- **Task details**: Two lines mark the range in the entries below: the one holding "(set_audit (fun l" and the one holding "ret audit_id.". Set down those two and all lines between them, exactly.

--- Data for processing ---

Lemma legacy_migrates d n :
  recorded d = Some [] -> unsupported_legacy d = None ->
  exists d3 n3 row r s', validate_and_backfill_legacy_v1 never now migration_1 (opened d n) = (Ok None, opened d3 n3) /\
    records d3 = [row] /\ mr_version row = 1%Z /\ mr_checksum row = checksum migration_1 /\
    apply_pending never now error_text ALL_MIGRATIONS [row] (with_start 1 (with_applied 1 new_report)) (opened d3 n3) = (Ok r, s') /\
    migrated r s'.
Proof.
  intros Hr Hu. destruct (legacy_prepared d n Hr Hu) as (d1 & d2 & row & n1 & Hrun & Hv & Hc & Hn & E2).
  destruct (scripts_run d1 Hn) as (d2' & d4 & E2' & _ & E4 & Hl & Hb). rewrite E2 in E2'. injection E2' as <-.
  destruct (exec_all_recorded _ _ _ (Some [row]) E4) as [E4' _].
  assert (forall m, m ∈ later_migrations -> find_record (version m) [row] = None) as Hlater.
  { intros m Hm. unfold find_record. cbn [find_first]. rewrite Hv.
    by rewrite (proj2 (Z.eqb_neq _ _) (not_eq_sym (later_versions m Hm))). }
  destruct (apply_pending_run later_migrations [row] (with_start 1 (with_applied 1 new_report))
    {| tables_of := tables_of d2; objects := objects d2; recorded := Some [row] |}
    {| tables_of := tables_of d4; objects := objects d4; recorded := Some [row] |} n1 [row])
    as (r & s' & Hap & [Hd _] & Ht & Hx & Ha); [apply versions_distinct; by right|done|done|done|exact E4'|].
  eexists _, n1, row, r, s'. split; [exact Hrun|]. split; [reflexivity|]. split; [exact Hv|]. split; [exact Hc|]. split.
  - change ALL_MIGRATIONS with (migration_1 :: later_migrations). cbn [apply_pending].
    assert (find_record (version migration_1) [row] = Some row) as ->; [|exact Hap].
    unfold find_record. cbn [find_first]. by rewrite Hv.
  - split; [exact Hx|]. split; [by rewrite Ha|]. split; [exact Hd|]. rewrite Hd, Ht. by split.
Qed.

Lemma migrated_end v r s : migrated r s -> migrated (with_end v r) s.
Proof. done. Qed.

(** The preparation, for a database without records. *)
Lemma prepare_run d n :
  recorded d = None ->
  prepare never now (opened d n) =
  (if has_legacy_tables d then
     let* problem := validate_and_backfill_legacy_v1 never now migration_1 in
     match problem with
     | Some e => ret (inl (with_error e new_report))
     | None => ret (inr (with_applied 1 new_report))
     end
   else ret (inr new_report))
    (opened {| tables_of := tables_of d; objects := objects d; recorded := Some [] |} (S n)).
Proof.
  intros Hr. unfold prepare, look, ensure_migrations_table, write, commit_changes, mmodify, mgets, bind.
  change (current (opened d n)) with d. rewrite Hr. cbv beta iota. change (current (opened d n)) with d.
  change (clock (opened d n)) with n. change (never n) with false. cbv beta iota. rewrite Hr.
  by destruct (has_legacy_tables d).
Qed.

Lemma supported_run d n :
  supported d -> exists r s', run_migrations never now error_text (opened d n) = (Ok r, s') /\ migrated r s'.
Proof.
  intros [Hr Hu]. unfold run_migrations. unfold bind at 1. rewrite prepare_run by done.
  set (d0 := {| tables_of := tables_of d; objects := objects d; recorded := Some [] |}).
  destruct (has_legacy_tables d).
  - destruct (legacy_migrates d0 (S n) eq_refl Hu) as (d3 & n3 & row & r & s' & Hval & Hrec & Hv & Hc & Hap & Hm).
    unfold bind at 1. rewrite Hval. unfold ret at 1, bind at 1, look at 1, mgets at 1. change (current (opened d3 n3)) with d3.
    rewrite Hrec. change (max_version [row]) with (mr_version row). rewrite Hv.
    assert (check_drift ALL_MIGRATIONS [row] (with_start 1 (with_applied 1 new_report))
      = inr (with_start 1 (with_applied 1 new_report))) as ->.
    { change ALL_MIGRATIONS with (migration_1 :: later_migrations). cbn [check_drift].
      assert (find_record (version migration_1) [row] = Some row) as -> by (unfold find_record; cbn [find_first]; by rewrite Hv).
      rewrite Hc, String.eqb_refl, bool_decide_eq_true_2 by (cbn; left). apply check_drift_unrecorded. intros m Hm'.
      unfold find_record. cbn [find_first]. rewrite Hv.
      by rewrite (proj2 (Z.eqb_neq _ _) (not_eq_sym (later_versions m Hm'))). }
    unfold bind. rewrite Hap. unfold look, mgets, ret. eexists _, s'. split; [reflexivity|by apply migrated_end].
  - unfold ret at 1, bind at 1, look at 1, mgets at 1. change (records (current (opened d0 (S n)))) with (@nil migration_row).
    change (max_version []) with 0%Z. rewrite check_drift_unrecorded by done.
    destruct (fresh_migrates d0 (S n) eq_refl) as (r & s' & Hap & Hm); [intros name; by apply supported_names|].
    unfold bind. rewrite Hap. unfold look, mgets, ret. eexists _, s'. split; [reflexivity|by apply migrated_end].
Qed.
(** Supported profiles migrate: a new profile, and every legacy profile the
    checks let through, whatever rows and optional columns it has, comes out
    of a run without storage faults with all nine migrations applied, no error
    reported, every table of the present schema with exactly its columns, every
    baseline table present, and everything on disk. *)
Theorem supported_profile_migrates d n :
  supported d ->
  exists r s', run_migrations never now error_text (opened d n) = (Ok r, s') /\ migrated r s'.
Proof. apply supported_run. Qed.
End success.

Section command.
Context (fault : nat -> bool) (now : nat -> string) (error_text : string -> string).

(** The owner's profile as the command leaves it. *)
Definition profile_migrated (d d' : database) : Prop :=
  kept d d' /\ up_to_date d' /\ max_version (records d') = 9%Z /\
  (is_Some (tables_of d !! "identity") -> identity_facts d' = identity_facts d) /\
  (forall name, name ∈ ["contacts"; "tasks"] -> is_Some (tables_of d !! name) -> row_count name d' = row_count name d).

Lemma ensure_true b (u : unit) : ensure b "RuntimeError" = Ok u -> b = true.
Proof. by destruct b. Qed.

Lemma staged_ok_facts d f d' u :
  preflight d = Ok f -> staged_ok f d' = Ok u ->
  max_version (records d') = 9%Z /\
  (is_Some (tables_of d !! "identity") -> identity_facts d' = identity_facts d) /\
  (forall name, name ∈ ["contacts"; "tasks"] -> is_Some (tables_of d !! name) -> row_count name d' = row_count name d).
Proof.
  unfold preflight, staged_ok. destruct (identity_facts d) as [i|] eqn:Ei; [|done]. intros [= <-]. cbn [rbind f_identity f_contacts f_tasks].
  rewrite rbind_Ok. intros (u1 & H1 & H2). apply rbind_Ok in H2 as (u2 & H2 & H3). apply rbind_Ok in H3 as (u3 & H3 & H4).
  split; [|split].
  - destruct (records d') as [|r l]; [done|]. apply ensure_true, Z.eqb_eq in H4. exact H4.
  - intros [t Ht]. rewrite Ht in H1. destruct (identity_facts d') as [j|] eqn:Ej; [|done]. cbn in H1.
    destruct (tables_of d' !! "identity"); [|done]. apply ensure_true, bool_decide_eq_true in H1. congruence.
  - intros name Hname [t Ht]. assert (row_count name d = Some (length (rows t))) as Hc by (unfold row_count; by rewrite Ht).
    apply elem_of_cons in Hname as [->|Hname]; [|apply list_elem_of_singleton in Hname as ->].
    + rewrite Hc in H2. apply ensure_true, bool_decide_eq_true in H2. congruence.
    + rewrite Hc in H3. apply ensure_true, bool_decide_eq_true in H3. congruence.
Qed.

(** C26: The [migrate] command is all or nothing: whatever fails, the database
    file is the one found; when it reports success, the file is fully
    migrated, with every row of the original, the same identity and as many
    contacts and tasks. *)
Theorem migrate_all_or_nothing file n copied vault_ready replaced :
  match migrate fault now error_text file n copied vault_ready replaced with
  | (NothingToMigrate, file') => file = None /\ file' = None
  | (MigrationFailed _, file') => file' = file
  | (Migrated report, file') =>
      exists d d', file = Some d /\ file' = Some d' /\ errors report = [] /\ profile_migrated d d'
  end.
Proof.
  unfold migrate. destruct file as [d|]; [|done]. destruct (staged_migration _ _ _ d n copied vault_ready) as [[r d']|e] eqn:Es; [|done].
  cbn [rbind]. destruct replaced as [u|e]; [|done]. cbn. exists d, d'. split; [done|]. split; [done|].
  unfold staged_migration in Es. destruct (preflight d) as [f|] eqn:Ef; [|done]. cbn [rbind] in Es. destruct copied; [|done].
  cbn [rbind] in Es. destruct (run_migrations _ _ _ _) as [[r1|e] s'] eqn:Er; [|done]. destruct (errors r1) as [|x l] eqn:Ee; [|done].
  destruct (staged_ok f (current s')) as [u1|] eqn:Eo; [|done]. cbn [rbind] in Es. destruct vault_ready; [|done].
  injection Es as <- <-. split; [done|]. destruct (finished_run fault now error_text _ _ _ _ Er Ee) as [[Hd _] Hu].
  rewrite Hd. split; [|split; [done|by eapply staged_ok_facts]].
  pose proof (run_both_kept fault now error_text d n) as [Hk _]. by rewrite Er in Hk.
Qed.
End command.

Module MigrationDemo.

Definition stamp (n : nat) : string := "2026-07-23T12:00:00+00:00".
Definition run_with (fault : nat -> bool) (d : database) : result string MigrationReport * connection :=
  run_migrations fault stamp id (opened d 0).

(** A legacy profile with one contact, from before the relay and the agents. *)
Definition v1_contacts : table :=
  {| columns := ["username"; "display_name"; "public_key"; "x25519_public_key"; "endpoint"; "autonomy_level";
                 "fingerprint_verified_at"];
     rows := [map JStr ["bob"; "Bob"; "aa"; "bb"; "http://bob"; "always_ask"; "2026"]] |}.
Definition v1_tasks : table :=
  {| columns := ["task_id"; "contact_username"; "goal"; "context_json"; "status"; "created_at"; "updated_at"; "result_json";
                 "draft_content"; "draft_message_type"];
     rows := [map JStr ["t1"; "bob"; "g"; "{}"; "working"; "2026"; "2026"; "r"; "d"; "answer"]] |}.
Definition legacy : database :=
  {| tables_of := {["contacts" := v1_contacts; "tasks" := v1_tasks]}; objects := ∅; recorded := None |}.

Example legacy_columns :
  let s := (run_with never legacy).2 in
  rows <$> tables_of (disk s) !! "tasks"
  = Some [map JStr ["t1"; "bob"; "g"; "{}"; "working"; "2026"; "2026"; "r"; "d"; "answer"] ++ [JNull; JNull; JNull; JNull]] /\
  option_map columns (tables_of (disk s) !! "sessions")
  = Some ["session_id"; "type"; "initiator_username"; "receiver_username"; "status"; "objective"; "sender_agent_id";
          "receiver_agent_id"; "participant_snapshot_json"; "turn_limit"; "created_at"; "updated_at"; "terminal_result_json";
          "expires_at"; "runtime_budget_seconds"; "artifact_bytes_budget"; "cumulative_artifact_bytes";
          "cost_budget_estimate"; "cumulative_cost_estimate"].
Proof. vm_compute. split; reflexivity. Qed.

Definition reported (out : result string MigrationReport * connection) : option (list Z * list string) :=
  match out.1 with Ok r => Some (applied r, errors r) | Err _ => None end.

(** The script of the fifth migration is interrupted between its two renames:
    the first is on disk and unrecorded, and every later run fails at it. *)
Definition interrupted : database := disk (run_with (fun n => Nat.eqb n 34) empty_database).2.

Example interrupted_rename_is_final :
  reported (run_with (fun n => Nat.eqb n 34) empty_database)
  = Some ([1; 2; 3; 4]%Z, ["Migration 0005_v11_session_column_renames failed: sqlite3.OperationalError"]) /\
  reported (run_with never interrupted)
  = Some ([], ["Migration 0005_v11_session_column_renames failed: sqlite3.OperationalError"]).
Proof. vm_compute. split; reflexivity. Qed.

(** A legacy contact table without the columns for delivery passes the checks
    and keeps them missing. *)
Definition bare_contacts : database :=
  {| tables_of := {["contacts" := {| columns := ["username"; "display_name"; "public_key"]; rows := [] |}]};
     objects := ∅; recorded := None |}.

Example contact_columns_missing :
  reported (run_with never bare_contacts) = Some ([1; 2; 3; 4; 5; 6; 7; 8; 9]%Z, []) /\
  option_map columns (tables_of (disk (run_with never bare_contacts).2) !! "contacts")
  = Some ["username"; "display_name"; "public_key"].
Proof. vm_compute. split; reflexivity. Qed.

---
--- Data for processing ---

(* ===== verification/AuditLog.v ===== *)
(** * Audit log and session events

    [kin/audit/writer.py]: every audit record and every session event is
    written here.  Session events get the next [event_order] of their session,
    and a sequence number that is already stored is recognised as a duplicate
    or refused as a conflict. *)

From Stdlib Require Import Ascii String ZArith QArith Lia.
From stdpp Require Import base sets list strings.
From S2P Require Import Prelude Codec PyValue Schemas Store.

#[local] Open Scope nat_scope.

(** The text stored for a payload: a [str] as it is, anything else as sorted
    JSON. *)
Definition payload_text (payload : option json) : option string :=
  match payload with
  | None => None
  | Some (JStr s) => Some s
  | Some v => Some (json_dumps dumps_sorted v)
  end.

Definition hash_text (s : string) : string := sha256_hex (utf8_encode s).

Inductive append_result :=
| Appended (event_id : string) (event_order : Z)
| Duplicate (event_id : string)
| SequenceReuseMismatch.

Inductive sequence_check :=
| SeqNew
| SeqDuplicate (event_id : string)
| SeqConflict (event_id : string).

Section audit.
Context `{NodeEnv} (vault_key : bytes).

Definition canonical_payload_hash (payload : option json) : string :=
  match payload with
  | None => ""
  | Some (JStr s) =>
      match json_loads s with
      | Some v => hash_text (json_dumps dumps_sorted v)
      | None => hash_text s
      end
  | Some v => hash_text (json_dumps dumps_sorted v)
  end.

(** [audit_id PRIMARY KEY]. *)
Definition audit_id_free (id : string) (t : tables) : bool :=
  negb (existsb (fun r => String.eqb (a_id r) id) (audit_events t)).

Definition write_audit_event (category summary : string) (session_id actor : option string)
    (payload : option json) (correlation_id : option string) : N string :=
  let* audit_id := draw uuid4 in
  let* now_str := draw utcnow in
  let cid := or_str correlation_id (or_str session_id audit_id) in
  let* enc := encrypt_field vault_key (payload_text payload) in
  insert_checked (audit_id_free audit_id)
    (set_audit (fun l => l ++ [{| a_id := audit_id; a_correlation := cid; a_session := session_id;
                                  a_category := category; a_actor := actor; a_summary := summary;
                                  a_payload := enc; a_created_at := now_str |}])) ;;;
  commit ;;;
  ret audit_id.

---

- **Response to the exercise**:
    (set_audit (fun l => l ++ [{| a_id := audit_id; a_correlation := cid; a_session := session_id;
                                  a_category := category; a_actor := actor; a_summary := summary;
                                  a_payload := enc; a_created_at := now_str |}])) ;;;
  commit ;;;
  ret audit_id.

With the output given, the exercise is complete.